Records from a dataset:
(** X2.  Every row of [create_sample_engagement_metrics] (for any bucket
    width) stands for at least one event: [total_actions >= 1],
    [0 <= submissions <= total_actions], [1 <= active_days <= total_actions],
    [active_minutes = 2 total_actions], and its [engagement_score] equals
    0.8 total_actions + 0.4 submissions, so it is at least 0.8. *)
Theorem sample_engagement_rows_bounded (period : Z) (logs_df : list LogRow)
  (r : SampleEngagementRow)
  (Hr : r ∈ create_sample_engagement_metrics_period period logs_df) :
  1 ≤ se_total_actions r
  ∧ 0 ≤ se_submissions r ≤ se_total_actions r
  ∧ 1 ≤ se_active_days r ≤ se_total_actions r
  ∧ se_active_minutes r = 2 * se_total_actions r
  ∧ (se_engagement_score r
     == 0.8 * inject_Z (se_total_actions r) + 0.4 * inject_Z (se_submissions r))%Q
  ∧ (0.8 <= se_engagement_score r)%Q.
Proof.
  unfold create_sample_engagement_metrics_period in Hr.
  apply list_elem_of_fmap in Hr as (g & -> & Hg).
  apply group_nonempty_length in Hg as [Hlen _]. cbn.
  set (rows := g.2) in *. clearbody rows.
  assert (0 ≤ count_submit rows ≤ Z.of_nat (length rows)) as Hsub.
  { unfold count_submit.
    pose proof (length_filter (λ r, log_action_category r = submit) rows). lia. }
  assert (1 ≤ nunique (log_time_created <$> rows) ≤ Z.of_nat (length rows)) as Hdays.
  { unfold nunique.
    pose proof (length_remove_dups (log_time_created <$> rows)) as Hle.
    pose proof (remove_dups_nonempty (log_time_created <$> rows)) as Hge.
    rewrite length_fmap in Hle.
    assert (log_time_created <$> rows ≠ []) as Hne by (destruct rows; [cbn in Hlen; lia | done]).
    specialize (Hge Hne). lia. }
  assert (se_score_eq :
    (sample_score_formula (Z.of_nat (length rows)) (count_submit rows)
       (Z.of_nat (length rows) * 2)
     == 0.8 * inject_Z (Z.of_nat (length rows)) + 0.4 * inject_Z (count_submit rows))%Q).
  { unfold sample_score_formula. rewrite inject_Z_mult.
    change (inject_Z 2) with 2%Q. lra. }
  repeat split; try lia; try exact se_score_eq.
  rewrite se_score_eq.
  assert (1 <= inject_Z (Z.of_nat (length rows)))%Q as H1
    by (change 1%Q with (inject_Z 1); rewrite <- Zle_Qle; lia).
  assert (0 <= inject_Z (count_submit rows))%Q as H0
    by (change 0%Q with (inject_Z 0); rewrite <- Zle_Qle; lia).
  lra.
Qed.

Lemma sample_engagement_rows_bounded_witness :
  let logs := [mkLog 1 7 "MATH101" 100 view; mkLog 2 7 "MATH101" 200 submit] in
  ∃ r, create_sample_engagement_metrics logs !! 0%nat = Some r
       ∧ 1 ≤ se_active_days r ≤ se_total_actions r
       ∧ (0.8 <= se_engagement_score r)%Q.
Proof.
  cbn zeta.
  destruct (create_sample_engagement_metrics
              [mkLog 1 7 "MATH101" 100 view; mkLog 2 7 "MATH101" 200 submit] !! 0%nat)
    as [r|] eqn:E; [|vm_compute in E; discriminate].
  exists r. split; [reflexivity|].
  assert (r ∈ create_sample_engagement_metrics_period freq_D
                [mkLog 1 7 "MATH101" 100 view; mkLog 2 7 "MATH101" 200 submit]) as Hr
    by (eapply list_elem_of_lookup_2; exact E).
  destruct (sample_engagement_rows_bounded _ _ r Hr) as (_ & _ & Hdays & _ & _ & Hscore).
  split; [exact Hdays | exact Hscore].
Defined.






(** ** Normalised scores *)

(** X5.  With two different scores in the table, every normalised score of
    [calculate_student_engagement_scores] is a number of [0, 100]; a row with
    the largest score gets 100 and a row with the least score gets 0. *)
Theorem normalized_scores_in_range (engagement_data : list EngagementRow)
  (lo hi r : ScoreRow) :
  let out := calculate_student_engagement_scores engagement_data in
  lo ∈ out → hi ∈ out → r ∈ out →
  (sc_engagement_score lo < sc_engagement_score hi)%Q →
  fbetween 0 100 (sc_engagement_score_normalized r)
  ∧ ((∀ r', r' ∈ out → (sc_engagement_score r' <= sc_engagement_score r)%Q) →
       feq (sc_engagement_score_normalized r) (Fin 100))
  ∧ ((∀ r', r' ∈ out → (sc_engagement_score r <= sc_engagement_score r')%Q) →
       feq (sc_engagement_score_normalized r) (Fin 0)).
Proof. exact (spread_scores_normalize_in_range engagement_data lo hi r). Qed.

Lemma normalized_scores_in_range_witness :
  let data := [mkEngagement 7 "MATH101" 0 3 1 6; mkEngagement 8 "MATH101" 0 1 0 2] in
  ∃ lo hi, calculate_student_engagement_scores data = [hi; lo]
           ∧ fbetween 0 100 (sc_engagement_score_normalized lo)
           ∧ fbetween 0 100 (sc_engagement_score_normalized hi).
Proof.
  cbn zeta.
  set (data := [mkEngagement 7 "MATH101" 0 3 1 6; mkEngagement 8 "MATH101" 0 1 0 2]).
  destruct (calculate_student_engagement_scores data) as [|hi [|lo [|]]] eqn:E;
    try (vm_compute in E; discriminate).
  exists lo, hi. split; [reflexivity|].
  assert (lo ∈ calculate_student_engagement_scores data) as Hlo
    by (rewrite E; right; left).
  assert (hi ∈ calculate_student_engagement_scores data) as Hhi
    by (rewrite E; left).
  assert (sc_engagement_score lo < sc_engagement_score hi)%Q as Hlt.
  { vm_compute in E. injection E as <- <-. vm_compute. reflexivity. }
  split.
  - exact (proj1 (normalized_scores_in_range data lo hi lo Hlo Hhi Hlo Hlt)).
  - exact (proj1 (normalized_scores_in_range data lo hi hi Hlo Hhi Hhi Hlt)).
Defined.

(** X6.  Normalisation keeps the order of the scores.  In a table with two
    different scores, the normalised value of every row is a number, a
    larger score gets a larger normalised value, and equal scores get equal
    ones. *)
Theorem normalization_is_monotone (engagement_data : list EngagementRow)
  (lo hi a b : ScoreRow) :
  let out := calculate_student_engagement_scores engagement_data in
  lo ∈ out → hi ∈ out → a ∈ out → b ∈ out →
  (sc_engagement_score lo < sc_engagement_score hi)%Q →
  ∃ qa qb : Q,
    sc_engagement_score_normalized a = Fin qa
    ∧ sc_engagement_score_normalized b = Fin qb
    ∧ ((sc_engagement_score a < sc_engagement_score b)%Q → (qa < qb)%Q)
    ∧ ((sc_engagement_score a == sc_engagement_score b)%Q → (qa == qb)%Q).
Proof.
  intros out Hlo Hhi Ha Hb Hlt.
  rewrite (score_normalized _ _ Ha), (score_normalized _ _ Hb).
  set (column := sc_engagement_score <$> calculate_student_engagement_scores engagement_data).
  assert (∀ x, x ∈ out → sc_engagement_score x ∈ column) as Hcol
    by (intros x Hx; by apply list_elem_of_fmap_2).
  destruct (series_min_max_spec column) as (m & M & Hm & HM & _ & _ & Hbd).
  { intros E. specialize (Hcol _ Ha). rewrite E in Hcol. by apply not_elem_of_nil in Hcol. }
  pose proof (Hbd _ (Hcol _ Hlo)) as Hblo. pose proof (Hbd _ (Hcol _ Hhi)) as Hbhi.
  rewrite !(normalize_unfold column m M _ Hm HM).
  destruct (Qeq_bool (M + - m) 0) eqn:E.
  { apply Qeq_bool_iff in E. lra. }
  eexists _, _. split; [reflexivity|]. split; [reflexivity|].
  assert (0 < M + - m)%Q as Hpos by lra.
  assert (0 < / (M + - m))%Q as Hinv by (by apply Qinv_lt_0_compat).
  unfold Qdiv. set (k := (/ (M + - m))%Q) in *. clearbody k.
  split; intros Hab.
  - assert (0 < (sc_engagement_score b - sc_engagement_score a) * k)%Q as Hd
      by (apply Qmult_lt_0_compat; lra).
    lra.
  - rewrite Hab. reflexivity.
Qed.

Lemma normalization_is_monotone_witness :
  let data := [mkEngagement 7 "MATH101" 0 3 1 6; mkEngagement 8 "MATH101" 0 1 0 2] in
  ∃ lo hi qa qb,
    calculate_student_engagement_scores data = [hi; lo]
    ∧ sc_engagement_score_normalized lo = Fin qa
    ∧ sc_engagement_score_normalized hi = Fin qb
    ∧ (qa < qb)%Q.
Proof.
  cbn zeta.
  set (data := [mkEngagement 7 "MATH101" 0 3 1 6; mkEngagement 8 "MATH101" 0 1 0 2]).
  destruct (calculate_student_engagement_scores data) as [|hi [|lo [|]]] eqn:E;
    try (vm_compute in E; discriminate).
  assert (lo ∈ calculate_student_engagement_scores data) as Hlo
    by (rewrite E; right; left).
  assert (hi ∈ calculate_student_engagement_scores data) as Hhi
    by (rewrite E; left).
  assert (sc_engagement_score lo < sc_engagement_score hi)%Q as Hlt.
  { vm_compute in E. injection E as <- <-. vm_compute. reflexivity. }
  destruct (normalization_is_monotone data lo hi lo hi Hlo Hhi Hlo Hhi Hlt)
    as (qa & qb & Ha & Hb & Hmono & _).
  exists lo, hi, qa, qb. repeat split; auto.
Defined.

(** ** Percentiles and tiers across the population *)

Lemma count_lt_mono (a b : Q) (l : list Q) :
  (a < b)%Q → count_lt a l + count_eq a l ≤ count_lt b l.
Proof.
  intros Hab. induction l as [|y l IH]; [done|].
  rewrite !count_lt_cons, count_eq_cons.
  destruct (decide (y < a)%Q), (decide (y == a)%Q), (decide (y < b)%Q); try lia; lra.
Qed.

Lemma count_eq_proper (a b : Q) (l : list Q) :
  (a == b)%Q → count_eq a l = count_eq b l ∧ count_lt a l = count_lt b l.
Proof.
  intros Hab. induction l as [|y l [IH1 IH2]]; [done|].
  rewrite !count_lt_cons, !count_eq_cons, IH1, IH2.
  destruct (decide (y < a)%Q), (decide (y == a)%Q), (decide (y < b)%Q),
    (decide (y == b)%Q); try (split; lia); lra.
Qed.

* Goal of the exercise
Write the opening line of the data above and every line after it, exactly, stopping once you have written the line with "2 * se_total_actions r".

* Response to the task
(** X2.  Every row of [create_sample_engagement_metrics] (for any bucket
    width) stands for at least one event: [total_actions >= 1],
    [0 <= submissions <= total_actions], [1 <= active_days <= total_actions],
    [active_minutes = 2 total_actions], and its [engagement_score] equals
    0.8 total_actions + 0.4 submissions, so it is at least 0.8. *)
Theorem sample_engagement_rows_bounded (period : Z) (logs_df : list LogRow)
  (r : SampleEngagementRow)
  (Hr : r ∈ create_sample_engagement_metrics_period period logs_df) :
  1 ≤ se_total_actions r
  ∧ 0 ≤ se_submissions r ≤ se_total_actions r
  ∧ 1 ≤ se_active_days r ≤ se_total_actions r
  ∧ se_active_minutes r = 2 * se_total_actions r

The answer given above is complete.